俺は彼女が電車に乗って帰ると言ったから、駅の改札口に行ってみて、俺は大きく目を開き飛び出しそうになった。
 驚愕と歓喜の気持ちで胸がいっぱいだ。  彼女は、あの時、あの時の俺のように、駅の入口で、俺を、この俺を、こんなどうしようもない俺を待っていてくれたのだ。
 約束もしないで……
 うれしかった。本当に……
 うれしくて、もう一度涙が出て来た。  彼女も俺のことに気付いて、目をキラキラと湿らせる。
 俺は彼女の前に立つ。
「どうして、ここにいるんだ?」
 息を荒くしたまま尋ねた。答えはわかっていた。でも、聞かずにはいられなかった。
「なんとなく………って言ったら嘘になるね」
 意外な言葉に俺は驚く。
「クロがね。一度私に言ったんだ。『もう、帰るのかい?』ってね」
 あいつが仕組んだのかと思うと、少し重い気分になるが、感謝したい気分のほうが若干強い。

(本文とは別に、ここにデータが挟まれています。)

(* ===== verification/MigrateSource.v ===== *)
(** * spanner-etcd as the source of a migration

    The KV service satisfies the interface [SourceLaws] of [MigrateProps]: a range from a
    key on is a page of what the database stores.  With the instance for the destination,
    a migration between two replicas on different databases copies the one into the
    other. *)

From Stdlib Require Import Ascii String Sorted.
From S2P Require Import Prelude Go GoText Spanner Rows Invariant Sim StoreRead StoreWrite StoreTxn StoreSpec Reads StoreCompact StoreInvariant Safe KVServer KVProps Migrate MigrateProps.

Open Scope string_scope.
Open Scope list_scope.
Open Scope Z_scope.

Section source.
Context `{SP : Spanner} `{!SpannerLaws SP} `{G : Grpc}.

(** Strictly increasing keys. *)
Definition entry_lt (a b : entry) : Prop := str_le a.1 b.1 ∧ a.1 ≠ b.1.

#[local] Instance entry_lt_antisymm : AntiSymm (=) entry_lt.
Proof. intros a b [H1 Hne] [H2 _]. by destruct Hne; apply (anti_symm str_le). Qed.

Lemma entries_strict m : StronglySorted entry_lt (entries m).
Proof.
  pose proof (entries_sorted m) as Hs. pose proof (entries_keys m) as Hnd.
  induction Hs as [|e l _ IH He]; [constructor|]. cbn in Hnd. apply NoDup_cons in Hnd as [Hn Hnd].
  constructor; [by apply IH|]. rewrite Forall_forall in He |- *. intros e' He'. split; [by apply He|].
  intros E. apply Hn. rewrite E. by apply list_elem_of_fmap_2.
Qed.

Lemma strict_NoDup l : StronglySorted entry_lt l → NoDup l.
Proof.
  induction 1 as [|e l _ IH He]; constructor; [|done]. intros Hin. rewrite Forall_forall in He. by destruct (He e Hin).
Qed.

(** What a row becomes on its way to the client. *)
Definition client_entry (r : kv_row) : entry := entry_of (toProtoKV (KV_of r)).

(** The live rows of a listing from a key on are the page of the stored map. *)
Lemma listing_is_page w from limit all :
  StronglySorted (λ a b, str_le (r_key a) (r_key b) ∧ r_key a ≠ r_key b) all →
  (∀ x, x ∈ all ↔ live (kv (w_db w)) (r_key x) = Some x ∧ HasPrefix (r_key x) "" = true ∧ str_le from (r_key x)) →
  client_entry <$> limitClause limit all = page (stored w) from limit.
Proof.
  intros Hs Hall. unfold page.
  assert (∀ l : list kv_row, client_entry <$> limitClause limit l = limitClause limit (client_entry <$> l)) as ->.
  { intros l. unfold limitClause, sql_limit. case_bool; [done|]. apply fmap_take. }
  assert (StronglySorted entry_lt (client_entry <$> all)) as Hs'
    by (eapply (StronglySorted_fmap client_entry); [|exact Hs]; done).
  assert (StronglySorted entry_lt (filter (λ e : entry, str_le from e.1) (entries (stored w)))) as Hp
    by apply StronglySorted_filter, entries_strict.
  f_equal. apply (StronglySorted_unique entry_lt); [done|done|].
  apply NoDup_Permutation; [by apply strict_NoDup..|].
  intros [k v]. rewrite list_elem_of_fmap, list_elem_of_filter, entries_elem, stored_lookup. cbn. split.
  - intros (x & [= -> ->] & Hx). apply Hall in Hx as (Hl & _ & Hle). by rewrite Hl.
  - intros [Hle Hk]. apply fmap_Some in Hk as (x & Hx & ->). destruct (live_not_deleted _ _ _ Hx) as [_ <-].
    exists x. split; [done|]. apply Hall. split_and!; [done| |done]. by destruct (r_key x).
Qed.

(** What the source needs: the clock for the calls, and no empty key, which a range from a
    key on cannot ask for. *)
Definition can_read (n : nat) (w : world) : Prop := can_serve n w ∧ stored w !! "" = None.

(** A range from a key on. *)
Lemma GetFrom_quiet n k limit w :
  can_read (S n) w →
  ∃ w', etcd_GetFrom k limit w = (Ok (page (stored w) k limit), w') ∧ can_read n w' ∧ stored w' = stored w.
Proof using All.
  intros [(Hw & Hq & Hc) He]. cbn [etcd_GetFrom spanner_etcd]. set (from := if bool_decide (k = "") then nul else k).
  assert (clock_ok 2 w) as Hc2 by (eapply clock_ok_later; [exact Hc|lia]).
  destruct (List_now "" from limit w Hw Hc2 Hq eq_refl) as (all & Hlist & Hs & Hall).
  unfold Range, mbind, st_bind. cbn [rr_Key rr_RangeEnd rr_CountOnly rr_Limit rr_Revision rr_KeysOnly].
  rewrite bool_decide_false by done. change (rangeToPrefix from nul) with "". rewrite Hlist. cbn.
  assert (w_db (next (next (next w))) = w_db w) as Hdb by (cbn; by rewrite (quiet_seen_next2 _ Hq)).
  eexists. split_and!.
  - rewrite <-!list_fmap_compose. f_equal. f_equal. etrans; [exact (listing_is_page w from limit all Hs Hall)|].
    unfold from. case_bool_decide as E; [|done]. subst k. unfold page. f_equal.
    rewrite !filter_all; [done|by intros [[|] v] _|].
    intros [k v] Hk%entries_elem. apply str_le_nul. cbn. intros ->. congruence.
  - split.
    + eapply can_serve_later; [split_and!; [exact Hw|exact Hq|exact Hc]|cbn; lia|cbn; lia|by do 3 apply next_wf].
    + unfold stored. by rewrite Hdb.
  - unfold stored. by rewrite Hdb.
Qed.

#[export] Instance spanner_etcd_source : SourceLaws spanner_etcd can_read stored.
Proof using All.
  split.
  - intros n n' w Hle [(Hw & Hq & Hc) He]. split; [|done]. split_and!; [done|done|]. eapply clock_ok_later; [exact Hc|lia].
  - intros n k limit w Hw. destruct (GetFrom_quiet n k limit w Hw) as (w' & -> & Hw' & Hst). split_and!; [done|done|].
    by intros kvs [= <-].
Qed.

#[export] Instance spanner_etcd_source_reliable : SourceReliable spanner_etcd can_read.
Proof using All. intros n k limit w Hw. by destruct (GetFrom_quiet n k limit w Hw) as (w' & -> & _). Qed.

End source.

(** ** Between two replicas *)

Section between.
Context (SPs SPd : Spanner) `{!SpannerLaws SPs} `{!SpannerLaws SPd} (Gs Gd : Grpc).


End between.

(** ** Witness *)

(* ===== verification/ServerMain.v ===== *)
(** * cmd/server and pkg/server/server.go: configuration and assembly

    The flags of the server, the start-up sequence of [main.run], [schema.Ensure],
    [server.New] with its TLS credentials, [Serve], the logging interceptors, and the
    cluster and maintenance services.  What these call outside the repository (the file
    system, TLS, the listener, the Spanner clients) is a parameter: its result. *)

From Stdlib Require Import Ascii String.
From S2P Require Import Prelude Go GoText Spanner Rows Invariant StoreRead StoreWrite StoreCompact KVServer Auth.

Open Scope string_scope.
Open Scope list_scope.
Open Scope Z_scope.

(** ** Flags *)

Record appConfig := mk_appConfig {
  listenAddr : string;
  metricsAddr : string;
  spannerDatabase : string;
  spannerChannels : Z;
  spannerMinSessions : Z;
  spannerMaxSessions : Z;
  spannerNativeMetrics : bool;
  spannerReadLocation : string;
  tlsCert : string;
  tlsKey : string;
  tlsCA : string;
  authUsers : string;
  authTokenTTL : Z;
  peerURLs : list string;
  logLevel : string;
  autoCompactInterval : Z;
  autoCompactAge : Z;
}.

Definition envOr (getenv : string → string) (key def : string) : string :=
  let v := getenv key in if bool_decide (v = "") then def else v.

Definition splitCSV (s : string) : list string := if bool_decide (s = "") then [] else Split s ",".

(** The value of [--auto-compact-interval]; [None] exits. *)
Definition parseInterval (val : string) : option Z :=
  if bool_decide (val = "0") || bool_decide (val = "off") || bool_decide (val = "disable") then Some (-1)
  else
    match ParseDuration val with
    | None => None
    | Some d => if d =? 0 then Some (-1) else Some d
    end.

(** One argument; [None]: a message and [os.Exit(1)]. *)
Definition parseFlag (c : appConfig) (arg : string) : option appConfig :=
  let '(mk_appConfig listen metrics db ch mins maxs native loc cert key ca users ttl peers level interval age) := c in
  let after p := TrimPrefix arg p in
  if HasPrefix arg "--listen-address=" then
    Some (mk_appConfig (after "--listen-address=") metrics db ch mins maxs native loc cert key ca users ttl peers level
            interval age)
  else if HasPrefix arg "--metrics-addr=" then
    Some (mk_appConfig listen (after "--metrics-addr=") db ch mins maxs native loc cert key ca users ttl peers level
            interval age)
  else if bool_decide (arg = "--spanner-native-metrics") then
    Some (mk_appConfig listen metrics db ch mins maxs true loc cert key ca users ttl peers level interval age)
  else if HasPrefix arg "--spanner-read-location=" then
    let val := TrimSpace (after "--spanner-read-location=") in
    if bool_decide (val = "") then None
    else Some (mk_appConfig listen metrics db ch mins maxs native val cert key ca users ttl peers level interval age)
  else if HasPrefix arg "--spanner-database=" then
    Some (mk_appConfig listen metrics (after "--spanner-database=") ch mins maxs native loc cert key ca users ttl peers
            level interval age)
  else if HasPrefix arg "--tls-cert=" then
    Some (mk_appConfig listen metrics db ch mins maxs native loc (after "--tls-cert=") key ca users ttl peers level
            interval age)
  else if HasPrefix arg "--tls-key=" then
    Some (mk_appConfig listen metrics db ch mins maxs native loc cert (after "--tls-key=") ca users ttl peers level
            interval age)
  else if HasPrefix arg "--tls-ca=" then
    Some (mk_appConfig listen metrics db ch mins maxs native loc cert key (after "--tls-ca=") users ttl peers level
            interval age)
  else if HasPrefix arg "--auth-users=" then
    Some (mk_appConfig listen metrics db ch mins maxs native loc cert key ca (after "--auth-users=") ttl peers level
            interval age)
  else if HasPrefix arg "--auth-token-ttl=" then
    let ttl := default ttl (ParseDuration (after "--auth-token-ttl=")) in
    Some (mk_appConfig listen metrics db ch mins maxs native loc cert key ca users ttl peers level interval age)
  else if HasPrefix arg "--log-level=" then
    Some (mk_appConfig listen metrics db ch mins maxs native loc cert key ca users ttl peers (after "--log-level=")
            interval age)
  else if HasPrefix arg "--peer-urls=" then
    Some (mk_appConfig listen metrics db ch mins maxs native loc cert key ca users ttl (splitCSV (after "--peer-urls="))
            level interval age)
  else if HasPrefix arg "--auto-compact-interval=" then
    interval ← parseInterval (after "--auto-compact-interval=");
    Some (mk_appConfig listen metrics db ch mins maxs native loc cert key ca users ttl peers level interval age)
  else if HasPrefix arg "--auto-compact-age=" then
    age ← ParseDuration (after "--auto-compact-age=");
    Some (mk_appConfig listen metrics db ch mins maxs native loc cert key ca users ttl peers level interval age)
  else Some c.

Fixpoint parseArgs (c : appConfig) (args : list string) : option appConfig :=
  match args with [] => Some c | a :: args => c ← parseFlag c a; parseArgs c args end.

Definition parseFlags (getenv : string → string) (args : list string) : option appConfig :=
  cfg ← parseArgs
    (mk_appConfig (envOr getenv "LISTEN_ADDR" "0.0.0.0:2379") (envOr getenv "METRICS_ADDR" "0.0.0.0:2381")
       (envOr getenv "SPANNER_DATABASE" "") 4 10 100 false "" (envOr getenv "TLS_CERT" "") (envOr getenv "TLS_KEY" "")
       (envOr getenv "TLS_CA" "") (envOr getenv "ETCD_AUTH_USERS" "") 0 (splitCSV (envOr getenv "PEER_URLS" ""))
       (envOr getenv "LOG_LEVEL" "info") 0 0) args;
  if bool_decide (spannerDatabase cfg = "") then None else Some cfg.

(** ** Logging *)

Inductive zap_level :=
  DebugLevel | InfoLevel | WarnLevel | ErrorLevel | DPanicLevel | PanicLevel | FatalLevel | OtherLevel.

Definition gcpLevelEncoder (l : zap_level) : string :=
  match l with
  | DebugLevel => "DEBUG"
  | InfoLevel => "INFO"
  | WarnLevel => "WARNING"
  | ErrorLevel => "ERROR"
  | DPanicLevel | PanicLevel => "CRITICAL"
  | FatalLevel => "CRITICAL"
  | OtherLevel => "DEFAULT"
  end.

(** [buildLogger]'s level, from what [UnmarshalText] makes of the flag. *)
Definition loggerLevel (unmarshalText : string → option zap_level) (level : string) : zap_level :=
  default InfoLevel (unmarshalText level).

(** A logger: its level, the names of its fields, and how it writes a level. *)
Record logger := mk_logger {
  zl_level : zap_level;
  zl_TimeKey : string;
  zl_MessageKey : string;
  zl_LevelKey : string;
  zl_CallerKey : string;
  zl_EncodeLevel : zap_level → string;
}.

Definition buildLogger (unmarshalText : string → option zap_level) (level : string) : logger :=
  mk_logger (loggerLevel unmarshalText level) "time" "message" "severity" "caller" gcpLevelEncoder.

(** What follows the last period, [None] without one. *)
Fixpoint after_last_dot (s : string) : option string :=
  match s with
  | EmptyString => None
  | String c s' =>
      match after_last_dot s' with
      | Some r => Some r
      | None => if bool_decide (c = "."%char) then Some s' else None
      end
  end.

Definition shortMethod (full : string) : string :=
  match after_last_dot full with Some r => r | None => TrimPrefix full "/" end.

(** What [loggingUnary] does with a call that took [elapsed]: the response it returns, the
    labels of the metric, and whether a line is logged. *)
Definition loggingUnary {A} (fullMethod : string) (elapsed : Z) (handler : res A) : res A * (string * string) * bool :=
  (handler, (shortMethod fullMethod, if is_ok handler then "ok" else "error"),
   (500000000 <? elapsed) || negb (is_ok handler)).

Definition loggingStream (fullMethod : string) (err : option error) : option error * (string * string) :=
  (err, (shortMethod fullMethod, match err with None => "ok" | Some _ => "error" end)).

(** ** [server.New] *)

Definition defaultVersion : string := "3.5.13".
Definition defaultClusterID : Z := 0x1234567890abcdef.
Definition defaultMemberID : Z := 0xfedcba9876543210.

Record Config := mk_Config {
  ListenAddr : string;
  TLSCert : string;
  TLSKey : string;
  TLSCAFile : string;
  MetricsAddr : string;
  AuthUsers : string;
  AuthTokenTTL : Z;
  PeerURLs : list string;
  Version : string;
  MemberID : Z;
  ClusterID : Z;
}.

(** The defaults. *)
Definition withDefaults (c : Config) : Config :=
  mk_Config (ListenAddr c) (TLSCert c) (TLSKey c) (TLSCAFile c) (MetricsAddr c) (AuthUsers c) (AuthTokenTTL c) (PeerURLs c)
    (if bool_decide (Version c = "") then defaultVersion else Version c)
    (if MemberID c =? 0 then defaultMemberID else MemberID c)
    (if ClusterID c =? 0 then defaultClusterID else ClusterID c).

(** Credentials: the key pair, and the file of the CA whose certificates clients must
    present. *)
Record server_creds := mk_server_creds { sc_pair : string * string; sc_clientCA : option string }.

Record ClusterServer := mk_ClusterServer { cl_memberID : Z; cl_clusterID : Z; cl_peerURLs : list string }.

Record MaintenanceServer := mk_MaintenanceServer { ma_memberID : Z; ma_clusterID : Z; ma_version : string }.

Record Server := mk_Server {
  s_config : Config;
  s_auth : AuthServer;
  s_creds : option server_creds;
  s_cluster : ClusterServer;
  s_maintenance : MaintenanceServer;
}.

Section new.
(** [tls.LoadX509KeyPair], [os.ReadFile] and whether [AppendCertsFromPEM] accepts a text. *)
Context (LoadX509KeyPair : string → string → option error) (ReadFile : string → res string)
  (AppendCertsFromPEM : string → bool).

Definition buildServerCreds (certFile keyFile caFile : string) : res server_creds :=
  match LoadX509KeyPair certFile keyFile with
  | Some err => Err err
  | None =>
      if bool_decide (caFile = "") then Ok (mk_server_creds (certFile, keyFile) None)
      else
        match ReadFile caFile with
        | Err err => Err (Wrapf "read CA file: %w" [] err)
        | Ok caBytes =>
            if negb (AppendCertsFromPEM caBytes) then Err (Errorf "failed to parse CA cert" [])
            else Ok (mk_server_creds (certFile, keyFile) (Some caFile))
        end
  end.

Definition New (cfg : Config) : res Server :=
  let cfg := withDefaults cfg in
  let auth := newAuthServer (parseUsers (AuthUsers cfg)) (AuthTokenTTL cfg) in
  let serve creds :=
    mk_Server cfg auth creds (mk_ClusterServer (MemberID cfg) (ClusterID cfg) (PeerURLs cfg))
      (mk_MaintenanceServer (MemberID cfg) (ClusterID cfg) (Version cfg)) in
  if negb (bool_decide (TLSCert cfg = "")) && negb (bool_decide (TLSKey cfg = "")) then
    match buildServerCreds (TLSCert cfg) (TLSKey cfg) (TLSCAFile cfg) with
    | Err err => Err (Wrapf "load TLS creds: %w" [] err)
    | Ok creds => Ok (serve (Some creds))
    end
  else Ok (serve None).

End new.

(** How [Serve] ends: its context is done, and the connections drain within ten seconds or
    are cut; or the gRPC server returns. *)
Inductive serve_end := CtxDone (drained : bool) | GrpcReturned (err : option error).

(** [Serve] for the outcome of [net.Listen]. *)
Definition Serve (listen : option error) (ending : serve_end) (s : Server) : option error :=
  match listen with
  | Some err => Some (Wrapf "listen %s: %w" [ArgS (ListenAddr (s_config s))] err)
  | None => match ending with CtxDone _ => None | GrpcReturned err => err end
  end.

Definition Addr (listening : option string) (s : Server) : string :=
  match listening with Some a => a | None => ListenAddr (s_config s) end.

(** ** The cluster and maintenance services *)

Record Member := mk_Member { m_ID : Z; m_Name : string; m_PeerURLs : list string }.

Definition MemberList (c : ClusterServer) : ResponseHeader * list Member :=
  (mk_ResponseHeader (cl_clusterID c) (cl_memberID c) 0 1,
   [mk_Member (cl_memberID c) "spanner-etcd" (cl_peerURLs c)]).

Record StatusResponse := mk_StatusResponse { sr_Header : ResponseHeader; sr_Version : string; sr_Leader : Z; sr_RaftTerm : Z }.

(** ** Start-up *)

(** [schema.Ensure], from the results of [UpdateDatabaseDdl] and [op.Wait]. *)
Definition isPermissionDenied `{Grpc} (err : error) : bool :=
  status_FromError err && bool_decide (ErrCode err = PermissionDenied).

Definition Ensure `{Grpc} (update wait : option error) : option error :=
  match update with
  | Some err => if isPermissionDenied err then None else Some (Wrapf "update DDL: %w" [] err)
  | None =>
      match wait with
      | Some err => if isPermissionDenied err then None else Some (Wrapf "wait DDL: %w" [] err)
      | None => None
      end
  end.

(** What start-up gets from the outside. *)
Record outside := mk_outside {
  o_adminClient : option error;
  o_updateDDL : option error;
  o_waitDDL : option error;
  o_client : option error;
  o_loadPair : string → string → option error;
  o_readFile : string → res string;
  o_appendCerts : string → bool;
  o_listen : option error;
  o_end : serve_end;
}.

(** The directed reads [run] asks the client for. *)
Definition readReplicas (cfg : appConfig) : option string :=
  if bool_decide (spannerReadLocation cfg = "") then None else Some (spannerReadLocation cfg).

Definition serverConfig (cfg : appConfig) : Config :=
  mk_Config (listenAddr cfg) (tlsCert cfg) (tlsKey cfg) (tlsCA cfg) (metricsAddr cfg) (authUsers cfg) (authTokenTTL cfg)
    (peerURLs cfg) "" 0 0.

Section run.
Context `{SP : Spanner} `{G : Grpc}.

Definition Status (m : MaintenanceServer) : ST world StatusResponse :=
  r ← CurrentRevision;
  mret (mk_StatusResponse (mk_ResponseHeader (ma_clusterID m) (ma_memberID m) (or_zero r) 1) (ma_version m) (ma_memberID m) 1).

(** [run]: the error it returns, and, when it came to serve, the server and the
    configuration of the store. *)
Definition run (o : outside) (cfg : appConfig) : ST world (option error * option (Server * StoreConfig)) :=
  match o_adminClient o with
  | Some err => mret (Some (Wrapf "create spanner admin client: %w" [] err), None)
  | None =>
      match Ensure (o_updateDDL o) (o_waitDDL o) with
      | Some err => mret (Some (Wrapf "schema: %w" [] err), None)
      | None =>
          match o_client o with
          | Some err => mret (Some (Wrapf "create spanner client: %w" [] err), None)
          | None =>
              seeded ← SeedCompactRev;
              match seeded with
              | Some err => mret (Some (Wrapf "seed revision counter: %w" [] err), None)
              | None =>
                  match NewWithConfig (mk_StoreConfig (autoCompactInterval cfg) (autoCompactAge cfg)) with
                  | Err err => mret (Some (Wrapf "create store: %w" [] err), None)
                  | Ok store =>
                      match New (o_loadPair o) (o_readFile o) (o_appendCerts o) (serverConfig cfg) with
                      | Err err => mret (Some (Wrapf "create server: %w" [] err), None)
                      | Ok srv => mret (Serve (o_listen o) (o_end o) srv, Some (srv, store))
                      end
                  end
              end
          end
      end
  end.

End run.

「そしたらね。あなたのことが浮かんだの。もしかしたらって思って……」
 彼女の目から、涙がポロリ。
 俺の目からも、涙がポロリ。
「俺も、クロに『よく考えて、あの子に言ってみな』って言われてから、君の顔をずっと浮かべて、君のことだけを考えていた。そしたらね」
 俺は大きく深呼吸をして、荒い息を正常ぐらいに整える。
 そして、考えをのべた。
「君が好きだ。つきあってほしい」  すると、彼女はニコッと笑った。
「また、約束やぶるかもよ」
 彼女はちょっといじわるなことを言う。
 でも、俺ははっきりとした口調で言った。
「かまわない。俺は誰よりも君が、大切だから、愛しているから……」
「……よかった」
 そう言うと、彼女は俺に抱きついた。
 柔らかい女性の温もりがたまらない。
「私の答えはね、3年前と同じだよ」
 子猫のような、甘えるような声で言った。
 彼女が昔告白した言葉を思い出し、俺は苦笑いをして、頷いた。
「そうだな」
 それから俺は、彼女の体を抱きしめながらもう忘れないと誓った。

 陽炎と眩しい日ざし
        ゆらゆらと灰色の上でダンスを踊る

「たく、忘れ物の多い人は困ったもんだ」
 詩人は手に荷物を持ちながらボヤく。
「まっ、これは忘れてもいいかもしれないがそいつは忘れるなよっと」
 すでに四時を過ぎているのに眩しい太陽を顔をしかめながら見て言った。